YOUR GOAL: Using the entries below, write out the line with "k (i + 1) f s'", the line with "Z.of_nat (length l).", and every line in between, exactly as each is written.

INPUT DATA:

#[global] Set Default Goal Selector "!".
#[global] Open Scope Z_scope.

(** ** Machine integers

    A Go integer of width [w] is a [Z] kept in range by the functions below,
    which are written at every operation of the source that can wrap. *)

Definition u8 (z : Z) : Z := z mod 256.
Definition u16 (z : Z) : Z := z mod 65536.
Definition u32 (z : Z) : Z := z mod 4294967296.
Definition u64 (z : Z) : Z := z mod 18446744073709551616.
Definition i32 (z : Z) : Z := (z + 2147483648) mod 4294967296 - 2147483648.
Definition i64 (z : Z) : Z :=
  (z + 9223372036854775808) mod 18446744073709551616 - 9223372036854775808.

Definition max_u64 : Z := 18446744073709551615.

(** ** Outcomes of Go code

    A call returns a value, panics (index out of range, nil dereference,
    negative [make], no memory for a slice), or does not return within the
    iterations allowed. *)

Inductive outcome (A : Type) : Type :=
| Ret (a : A)
| Panic
| Diverge.
Arguments Ret {A} a.
Arguments Panic {A}.
Arguments Diverge {A}.

#[export] Instance outcome_mret : MRet outcome := @Ret.
#[export] Instance outcome_mbind : MBind outcome := λ A B f m,
  match m with
  | Ret a => f a
  | Panic => Panic
  | Diverge => Diverge
  end.

Definition returns {A} (m : outcome A) : Prop := ∃ a, m = Ret a.

(** ** Loops

    A Go [for] loop is a body that either goes on with a new state ([inl]) or
    leaves the loop with a result ([inr]).  The iteration bound is a binary
    positive, so that a bound of 2^65 costs nothing to evaluate. *)

Definition andthen {S R} (m : outcome (S + R)) (g : S → outcome (S + R)) : outcome (S + R) :=
  x ← m;
  match x with
  | inl s' => g s'
  | inr r => Ret (inr r)
  end.

Fixpoint run {S R} (body : S → outcome (S + R)) (p : positive) (s : S) : outcome (S + R) :=
  match p with
  | xH => body s
  | xO q => andthen (run body q s) (run body q)
  | xI q => andthen (body s) (λ s', andthen (run body q s') (run body q))
  end.

Definition for_loop {S R} (fuel : positive) (body : S → outcome (S + R)) (s : S) : outcome R :=
  x ← run body fuel s;
  match x with
  | inl _ => Diverge
  | inr r => Ret r
  end.

(** [for i := i0; i < i0+n; i++ { f }] for a body without [break]. *)
Fixpoint for_range {S} (n : nat) (i : Z) (f : Z → S → outcome S) (s : S) : outcome S :=
  match n with
  | O => Ret s
  | S k => s' ← f i s; for_range k (i + 1) f s'
  end.

(** The bound of the loops of the model: 2^65 iterations. *)
Definition go_fuel : positive := 36893488147419103232.

(** ** Lists as Go slices, indexed by [Z] *)

Definition len {A} (l : list A) : Z := Z.of_nat (length l).

(** The length of a possibly nil slice. *)
Definition slen {A} (o : option (list A)) : Z := len (default [] o).

(** [a[i]], panicking out of range. *)
Definition idx {A} (l : list A) (i : Z) : outcome A :=
  if (0 <=? i) then
    match l !! Z.to_nat i with Some x => Ret x | None => Panic end
  else Panic.

(** [a[i] = x], panicking out of range. *)
Definition set_idx {A} (l : list A) (i : Z) (x : A) : outcome (list A) :=
  if (0 <=? i) && (i <? len l) then Ret (<[Z.to_nat i := x]> l) else Panic.

(** [a[lo:hi]], panicking out of range (capacity is taken to be length). *)
Definition slice {A} (lo hi : Z) (l : list A) : outcome (list A) :=
  if (0 <=? lo) && (lo <=? hi) && (hi <=? len l)
  then Ret (take (Z.to_nat (hi - lo)) (drop (Z.to_nat lo) l))
  else Panic.

(** An in-place operation [f] on [a[lo:hi]], seen from [a]. *)
Definition with_slice {A} (lo hi : Z) (l : list A)
    (f : list A → outcome (list A)) : outcome (list A) :=
  sub ← slice lo hi l;
  sub' ← f sub;
  Ret (take (Z.to_nat lo) l ++ sub' ++ drop (Z.to_nat hi) l).

(** [copy(dst, src)]: the contents of [dst] afterwards. *)
Definition go_copy {A} (dst src : list A) : list A :=
  take (length dst) src ++ drop (length src) dst.

(** ** Time

    A [time.Time] is a number of nanoseconds since the zero time (year 1);
    [Sub] saturates at the ends of [time.Duration]. *)

Definition maxDuration : Z := 9223372036854775807.
Definition minDuration : Z := -9223372036854775808.
Definition time_sub (t u : Z) : Z := Z.max minDuration (Z.min maxDuration (t - u)).

(** ** Field update

    [c <| f := v |>] is [c] with field [f] set to [v], the model of an
    assignment to a field of a struct.  [Eta] gives a record rebuilt from its
    projections; the update function of a field is read off from it. *)

Class Eta (R : Type) := eta : R → R.

Class Update {R T : Type} (f : R → T) := update : T → R → R.

Ltac find_update f :=
  match type of f with
  | ?R → _ =>
      let e := constr:(_ : Eta R) in
      let e := eval hnf in e in
      let p := eval pattern f in e in
      match p with
      | ?F _ => exact (λ v, F (λ _, v))
      end
  end.

#[export] Hint Extern 0 (Update ?f) => find_update f : typeclass_instances.

Declare Scope go_scope.
Delimit Scope go_scope with go.
Notation "c <| f := v |>" := (update (f := f) v c)
  (at level 1, f at level 0, v at level 99, left associativity,
   format "c  <| f  :=  v |>") : go_scope.
#[global] Open Scope go_scope.

(** ** Automation *)

Create HintDb go discriminated.
Create Rewrite HintDb golen.
Create Rewrite HintDb gobind.

(** Decide the range side conditions of machine arithmetic. *)
Ltac word :=
  unfold u8, u16, u32, u64, i32, i64, max_u64 in *;
  Z.to_euclidean_division_equations; lia.

(** Turn the boolean comparisons of the source into propositions. *)
Ltac zbool :=
  repeat match goal with
  | H : _ && _ = true |- _ => apply andb_true_iff in H; destruct H
  | H : _ || _ = false |- _ => apply orb_false_iff in H; destruct H
  | H : (_ <=? _) = true |- _ => apply Z.leb_le in H
  | H : (_ <=? _) = false |- _ => apply Z.leb_gt in H
  | H : (_ <? _) = true |- _ => apply Z.ltb_lt in H
  | H : (_ <? _) = false |- _ => apply Z.ltb_ge in H
  | H : (_ =? _) = true |- _ => apply Z.eqb_eq in H
  | H : (_ =? _) = false |- _ => apply Z.eqb_neq in H
  | H : negb _ = true |- _ => apply negb_true_iff in H
  | H : negb _ = false |- _ => apply negb_false_iff in H
  end.

(** Case analysis on the first test of the goal, dropping impossible cases. *)
Ltac zcase :=
  match goal with
  | |- context [if ?b then _ else _] =>
      let E := fresh "E" in destruct b eqn:E; zbool; try lia
  end.

Ltac zcases := repeat zcase.

(** ** Lemmas on machine integers *)

Lemma u64_range z : 0 <= u64 z <= max_u64.
Proof. word. Qed.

FINISHED EXERCISE:
  | S k => s' ← f i s; for_range k (i + 1) f s'
  end.

(** The bound of the loops of the model: 2^65 iterations. *)
Definition go_fuel : positive := 36893488147419103232.

(** ** Lists as Go slices, indexed by [Z] *)

Definition len {A} (l : list A) : Z := Z.of_nat (length l).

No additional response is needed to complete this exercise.